Noah stood next to the megachurch pastors, his 13-year-old face aglow under the canopy of evening stars, as he waited to enter the baptismal waters. It was a rare moment when the adolescent wasn’t scampering or fidgeting.

“He's a little character, he runs around,” said Jackie Perez, team director for Cru® Inner City in Tampa. “The pastors know his name. They're always calling him out. But you can see how they are making him part of helping — and giving more one-on-one attention to him. When they were praying, he was praying. His hands were lifted up. When they were doing the baptism, he was standing next to the pastors, all excited.”

Noah’s road to baptism started eight months earlier with a PowerPack® distribution at The Crossing, a three-campus church serving the Tampa area. The PowerPacks® are brightly colored backpacks, filled with school supplies and gospel literature. Each year, Inner City provides thousands of backpacks nationwide as gifts to its local partner ministries who undergo specialized evangelism training. Using that training, teams of volunteers fan out across their communities to hand them out to those who are materially poor through intentionally planned outreaches.
 

"When they were praying, he was praying.

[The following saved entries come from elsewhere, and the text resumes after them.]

Lemma apply_decision m r now :
  is_Some (ap_decided_at r) →
  _apply_store_entry m (decision_entry r) now true =
  (None, with_pending m (dict_pop (ap_id r) (hm_pending m))).
Proof.
  intros [ts Hts]. unfold _apply_store_entry, decision_entry. cbn [as_mapping]. cbv zeta.
  match goal with |- context [jget "approval_id" ?l] => set (data := l) end.
  change (jget "approval_id" data) with (JStr (ap_id r)).
  change (jget "type" data) with (JStr "decision"). cbn match.
  rewrite bool_decide_eq_false_2 by done. rewrite bool_decide_eq_true_2 by done.
  change (alookup "ts" data) with (Some (opt_float (ap_decided_at r))). rewrite Hts.
  destruct (alookup (ap_id r) (hm_pending m)) as [r0|] eqn:El; [done|].
  f_equal. apply alookup_None in El. rewrite dict_pop_notin by done. by destruct m.
Qed.

Lemma apply_lines_snoc m l entry now m' :
  apply_lines m l now true = (None, m') →
  apply_lines m (l ++ [Some entry]) now true =
  match _apply_store_entry m' entry now true with
  | (Some e, m2) => (Some e, m2)
  | (None, m2) => (None, m2)
  end.
Proof.
  revert m. induction l as [|[x|] l IH]; intros m; simpl.
  - by intros [= ->].
  - destruct (_apply_store_entry m x now true) as [[e|] m1]; [done|]. apply IH.
  - apply IH.
Qed.
End decode.

(** ** Runs of one process *)

Section runs.
Context {PT : PyText}.
Context (default_ttl limit : Z) (persistent : bool) (audit : option AuditTrail).

(** The requests submitted and the decisions that succeeded, with their time. *)
Definition subs_after (subs : gmap string ApprovalRecord) (uuid : string)
    (o : res ApprovalRecord) : gmap string ApprovalRecord :=
  match o with Ok r => <[uuid := r]> subs | Raise _ => subs end.

Definition log_after (log : list (string * (string * Z))) (id : string)
    (o : res ApprovalRecord) (now : Z) : list (string * (string * Z)) :=
  match o with
  | Ok r => if String.eqb (ap_status r) "timeout" then log else log ++ [(id, (ap_status r, now))]
  | Raise _ => log
  end.

Inductive hitl_run : world → Z → gmap string ApprovalRecord → list (string * (string * Z)) → Prop :=
| hr_new now : hitl_run (hitl_new true default_ttl limit persistent audit [] now).2 now ∅ []
| hr_submit w t subs log flow step reason by_ ttl d actors payload uuid now :
    hitl_run w t subs log → (t <= now)%Z → subs !! uuid = None →
    let o := submit w flow step reason by_ ttl d actors payload uuid now in
    hitl_run o.2 now (subs_after subs uuid o.1) log
| hr_decide w t subs log id decision actor note now :
    hitl_run w t subs log → (t <= now)%Z →
    let o := decide_approval w id decision actor note now in
    hitl_run o.2 now subs (log_after log id o.1 now)
| hr_get w t subs log id now :
    hitl_run w t subs log → (t <= now)%Z → hitl_run (get_approval w id now).2 now subs log
| hr_pending w t subs log now :
    hitl_run w t subs log → (t <= now)%Z → hitl_run (pending_approvals w now).2 now subs log.

(** The state of a request in memory: open, or timed out. *)
Definition in_memory (r0 r : ApprovalRecord) (t : Z) : Prop :=
  r = r0 ∨ approval_expired r0 t = true ∧ ∃ at_ by_ note, r = with_status r0 "timeout" at_ by_ note.

Record hitl_inv (w : world) (t : Z) (subs : gmap string ApprovalRecord)
    (log : list (string * (string * Z))) : Prop := {
  hi_config : hm_persistent (w_mgr w) = persistent ∧ hm_enabled (w_mgr w) = true ∧
              hm_queue_limit (w_mgr w) = Z.max 0 limit;
  hi_offset : persistent = true → hm_store_offset (w_mgr w) = length (w_file w);
  hi_keys : NoDup (hm_pending (w_mgr w)).*1;
  hi_limit : (0 < limit)%Z → (Z.of_nat (length (hm_pending (w_mgr w))) <= limit)%Z;
  hi_subs id r : subs !! id = Some r → fresh_record r ∧ ap_id r = id;
  hi_pending id r : alookup id (hm_pending (w_mgr w)) = Some r →
    ∃ r0, subs !! id = Some r0 ∧ (id ∉ log.*1) ∧ in_memory r0 r t;
  hi_gone id r0 : subs !! id = Some r0 → id ∉ log.*1 →
    alookup id (hm_pending (w_mgr w)) = None → approval_expired r0 t = true;
  hi_log id st t' : (id, (st, t')) ∈ log →
    (st = "approve" ∨ st = "deny") ∧ ∃ r0, subs !! id = Some r0 ∧ approval_expired r0 t' = false;
  hi_once : NoDup log.*1;
  hi_file : persistent = true → ∀ m0 now, hm_pending m0 = [] →
    ∃ m', apply_lines m0 (w_file w) now true = (None, m') ∧
      ∀ id, alookup id (hm_pending m') = if decide (id ∈ log.*1) then None else subs !! id
}.

Lemma sync_noop w t subs log now : hitl_inv w t subs log → _sync_store w now = (None, w).
Proof.
  intros Hi. unfold _sync_store. destruct (hi_config _ _ _ _ Hi) as (-> & _).
  destruct w as [m f]. destruct persistent eqn:Ep; [|done]. simpl.
  pose proof (hi_offset _ _ _ _ Hi Ep) as Ho. simpl in Ho. rewrite Ho, drop_all. simpl.
  rewrite <- Ho. by destruct m.
Qed.

Lemma in_memory_mono r0 r t now :
  fresh_record r0 → (t <= now)%Z → in_memory r0 r t → in_memory r0 r now.
Proof.
  intros Hf Hle [->|[Hx Hs]]; [by left|right]. split; [|done]. by eapply expired_mono.
Qed.

(** Time passes. *)
Lemma hitl_inv_time w t now subs log : hitl_inv w t subs log → (t <= now)%Z → hitl_inv w now subs log.
Proof.
  intros [H1 H2 H3 H4 H5 H6 H7 H8 H9 H10] Hle. split; try done.
  - intros id r Hr. destruct (H6 id r Hr) as (r0 & Hr0 & Hl & Hm). exists r0. split_and!; [done|done|].
    eapply in_memory_mono; [by apply (H5 id)|done|done].
  - intros id r0 Hr0 Hl Hn. eapply expired_mono; [by apply (H5 id)|done|by apply (H7 id)].
Qed.

(** A timed-out record replaces an open one. *)
Lemma hitl_inv_timeout m m' f t subs log id r at_ by_ note :
  hitl_inv (World m f) t subs log → alookup id (hm_pending m) = Some r →
  approval_expired r t = true →
  hm_pending m' = dict_set id (with_status r "timeout" at_ by_ note) (hm_pending m) →
  hm_persistent m' = hm_persistent m → hm_store_offset m' = hm_store_offset m →
  hm_queue_limit m' = hm_queue_limit m → hm_enabled m' = hm_enabled m →
  hitl_inv (World m' f) t subs log.
Proof.
  intros [H1 H2 H3 H4 H5 H6 H7 H8 H9 H10] Hr Hx Ep E1 E2 E3 E4. simpl in *.
  destruct (H6 id r Hr) as (r0 & Hr0 & Hl & Hm).
  assert (r = r0) as ->.
  { destruct Hm as [->|[_ (a & b & n & ->)]]; [done|]. done. }
  split; simpl; try done.
  - by rewrite E1, E3, E4.
  - by rewrite E2.
  - rewrite Ep. by apply NoDup_dict_set.
  - rewrite Ep. by erewrite length_dict_set_in.
  - intros i r. rewrite Ep, alookup_dict_set. case_decide as Hi; [|apply H6].
    intros [= <-]. subst i. exists r0. split_and!; [done|done|]. right. eauto.
  - intros i ri Hri Hli. rewrite Ep, alookup_dict_set. case_decide; [done|]. by apply H7.
Qed.

(** The store file after [entry] was appended, when there is one. *)
Record stored (w w' : world) (entry : json) : Prop := {
  st_config : hm_persistent (w_mgr w') = persistent ∧ hm_enabled (w_mgr w') = true ∧
              hm_queue_limit (w_mgr w') = Z.max 0 limit;
  st_file : persistent = true → hm_store_offset (w_mgr w') = length (w_file w') ∧
              w_file w' = w_file w ++ [Some entry]
}.

Lemma append_stored w m entry :
  hm_persistent m = persistent → hm_enabled m = true → hm_queue_limit m = Z.max 0 limit →
  stored w (_append_store (World m (w_file w)) entry) entry ∧
  hm_pending (w_mgr (_append_store (World m (w_file w)) entry)) = hm_pending m.
Proof.
  intros E1 E2 E3. unfold _append_store. simpl. rewrite E1.
  destruct persistent eqn:Ep; simpl; split; [split; simpl; rewrite ?Ep; done|done|split; simpl; rewrite ?Ep; done|done].
Qed.

(** A new request. *)
Lemma hitl_inv_add w w' t subs log id r :
  hitl_inv w t subs log → subs !! id = None → fresh_record r → ap_id r = id →
  ((0 < limit)%Z → (Z.of_nat (length (hm_pending (w_mgr w))) < limit)%Z) →
  stored w w' (pending_entry r) →
  hm_pending (w_mgr w') = dict_set id r (hm_pending (w_mgr w)) →
  hitl_inv w' t (<[id := r]> subs) log.
Proof.
  intros [H1 H2 H3 H4 H5 H6 H7 H8 H9 H10] Hu Hf Hid Hroom [Hcfg Hfile] Ep.
  assert (id ∉ log.*1) as Hnl.
  { intros ([i [st t']] & E & Hin)%list_elem_of_fmap. simpl in E. subst i.
    destruct (H8 _ _ _ Hin) as (_ & r0 & Hr0 & _). congruence. }
  assert (alookup id (hm_pending (w_mgr w)) = None) as Hnp.
  { destruct (alookup id _) as [r1|] eqn:E; [|done]. destruct (H6 _ _ E) as (r0 & ? & _). congruence. }
  split.
  - done.
  - intros Hp. by apply Hfile.
  - rewrite Ep. by apply NoDup_dict_set.
  - intros Hl. rewrite Ep, dict_set_fresh, length_app by (by apply alookup_None).
    specialize (Hroom Hl). simpl. lia.
  - intros i r'. rewrite lookup_insert_Some. intros [[<- <-]|[_ Hr']]; [done|by apply H5].
  - intros i r'. rewrite Ep, alookup_dict_set. case_decide as Hd.
    + intros [= <-]. subst i. exists r. rewrite lookup_insert_eq. split_and!; [done|done|by left].
    + intros Hr'. rewrite lookup_insert_ne by congruence. by apply H6.
  - intros i r0. rewrite Ep, alookup_dict_set, lookup_insert_Some.
    intros [[<- <-]|[Hne Hr0]]; [by rewrite decide_True|]. rewrite decide_False by congruence. by apply H7.
  - intros i st t' Hin. destruct (H8 _ _ _ Hin) as (Hst & r0 & Hr0 & Hx). split; [done|].
    exists r0. split; [|done]. rewrite lookup_insert_ne; [done|]. congruence.
  - done.
  - intros Hp m0 now Hm0. destruct (H10 Hp m0 now Hm0) as (m' & Ha & Hm').
    destruct (Hfile Hp) as [_ ->]. eexists. split.
    + rewrite (apply_lines_snoc _ _ _ _ _ Ha), apply_pending by done. done.
    + intros i. simpl. rewrite Hid, alookup_dict_set, Hm'. case_decide as Hd.
      * subst i. rewrite decide_False by done. by rewrite lookup_insert_eq.
      * by rewrite lookup_insert_ne by congruence.
Qed.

His hands were lifted up."


One of those outreaches was hosted at The Crossing’s South Shore campus, where Noah received one of the backpacks. He was elated with the gift.

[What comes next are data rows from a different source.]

(** [verdicts.sort(key=priority)] is stable: the verdicts of each trend, in
    their order. *)
Definition evaluate_multiple (d : ConvergenceDetector) (t : KpiTracker)
    (kpis : option (list string)) : res (list ConvergenceVerdict) :=
  let targets := match kpis with Some (k :: ks) => k :: ks | _ => [dt_target_kpi d] end in
  verdicts ← evaluate_each d t targets;
  Ok (mjoin ((fun trend => filter (fun v => cv_trend v = trend) verdicts) <$>
             [WORSENING; STALLED; INSUFFICIENT_DATA; IMPROVING])).
End convergence.

(** ** Escalation *)

Inductive Severity : Type := INFO | WARNING | CRITICAL.

#[export] Instance Severity_eq_dec : EqDecision Severity.
Proof. solve_decision. Defined.

Definition severity_value (s : Severity) : string :=
  match s with INFO => "info" | WARNING => "warning" | CRITICAL => "critical" end.

Inductive SuggestedAction : Type :=
| TIGHTEN_THRESHOLDS | ADD_NEW_RULE | UPDATE_KNOWLEDGE | RETRAIN_MODEL | HUMAN_REVIEW
| RECOMPILE_BUNDLE | ADJUST_KRIPKE_PROPERTIES.

Definition action_value (a : SuggestedAction) : string :=
  match a with
  | TIGHTEN_THRESHOLDS => "tighten_thresholds"
  | ADD_NEW_RULE => "add_new_rule"
  | UPDATE_KNOWLEDGE => "update_knowledge"
  | RETRAIN_MODEL => "retrain_model"
  | HUMAN_REVIEW => "human_review"
  | RECOMPILE_BUNDLE => "recompile_bundle"
  | ADJUST_KRIPKE_PROPERTIES => "adjust_kripke_properties"
  end.

Definition all_actions : list SuggestedAction :=
  [TIGHTEN_THRESHOLDS; ADD_NEW_RULE; UPDATE_KNOWLEDGE; RETRAIN_MODEL; HUMAN_REVIEW;
   RECOMPILE_BUNDLE; ADJUST_KRIPKE_PROPERTIES].

Definition all_trends : list Trend := [IMPROVING; STALLED; WORSENING; INSUFFICIENT_DATA].
Definition all_severities : list Severity := [INFO; WARNING; CRITICAL].

(** [Enum(value)]: the member with that value. *)
Definition enum_of {E} (members : list E) (value : E → string) (s : string) : option E :=
  List.find (fun m => String.eqb (value m) s) members.

Definition UNSPECIFIED_INTENT_REF : string := "intent.unspecified".

Record EscalationReport : Type := mkEscalation {
  es_report_id : string;
  es_timestamp : string;
  es_severity : Severity;
  es_intent_ref : string;
  es_verdicts : list ConvergenceVerdict;
  es_kpi_history : list CycleRecord;
  es_recent_rules_fired : list string;
  es_recent_errors : list string;
  es_gap_summary : string;
  es_suggested_actions : list SuggestedAction;
  es_counterexample : option (list (string * json));
  es_peer_node_id : option string
}.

During South Shore’s PowerPacks distribution, church volunteers developed relationships with neighborhood families by listening to their stories.

“The kids come in with the parents,” Jackie said. “We have a room set up and we give them lunch. The parents come in, they get a tour of the church, and we have a whole group of people there waiting for them, having conversations, talking with them, praying with them, one-on-one relational conversations with the kids, with the parents.”

Many of the families became acquainted with the church through programs the congregation is offering at three local schools. As a result, 350 PowerPacks were gifted to young owners last summer through The Crossing, half of the total for all of Tampa.

“Many parents began coming to the church, deeply concerned for their 11- to 14-year-old kids, some suffering depression,” Jackie shared.

To meet those needs, the church began hosting a Spanish Life Group for eight families they assisted through the backpack outreach. The group is on temporary hiatus after losing its bilingual leader. Even so, Noah, his family, and two other families remain active at The Crossing.
 

"The baptism was the big component where you saw those families come to support the teens that were getting baptized."


Noah is not the only family member who has taken a public step of faith. Even as he was being baptized earlier this year, his older sister, 15-year-old Maria, decided to follow suit after accepting Jesus on the spot.

“When it was time for his sister to be baptized, the pastors invited Noah to help,” Jackie said. “Their family was there watching. They were part of it so you could see the fruit with that family.

“The baptism was the big component where you saw those families come to support the teens that were getting baptized. Some of the parents even participated with the pastors in baptizing their kids.”

Jackie said the PowerPacks and other Compassionate Products™ from Inner City, such as Boxes of Love®, Homeless Care Kits and Easter Bags, are effective ministry tools because they send a message to families that someone cares. Both the PowerPacks and Easter Bags are especially meaningful because they speak to young hearts, often an entry point for hesitant parents.

“You can see the growth,” she said. “They’re building community, even if it's through their children. It's keeping them coming.”

The transformation has spilled over to the local elementary school, which is allowing The Crossing to host a weekly Bible study.

“The backpacks opened the door for the school, for us to connect more,” she said. “It's been building a community between the families, the school and the church.”

The PowerPack distribution has become one of the congregation’s largest outreaches of the year.

“We're able to speak to them about Jesus, ask them what's their faith,” Jackie said. “It just gives us opportunity. … It's not like a pick-up-and-go. They're gonna spend at least an hour there with us eating and talking, and then they get the backpacks.”
 

"They’re building community, even if it's through their children. It's keeping them coming."


The PowerPacks are a welcome gift for a community that suffers from a lack of resources. The South Shore campus is located between two distinct Tampa neighborhoods — Ruskin, dotted with thousands of mobile homes and Wimauma, a small migrant-worker community drawn to the area by tomato and strawberry farms.

“They are in need,” Jackie said. “There are a lot of poor communities there so whenever the church gets any kind of food, any kind of products, whether it's cleaning products or hygiene, we go into those communities. We've already built relationships with them. They've seen us and we're trying to connect them to other agencies that’ll be able to help them out.”

Using networks she’s nourished since arriving in Tampa seven years ago, Jackie is able to help people secure medical equipment and refer people to local health clinics. It is an all-encompassing approach that is the trademark of Inner City’s vision, something we call “wholistic discipleship.”

“(We get) to tell them about things that maybe they don't even know about,” she said.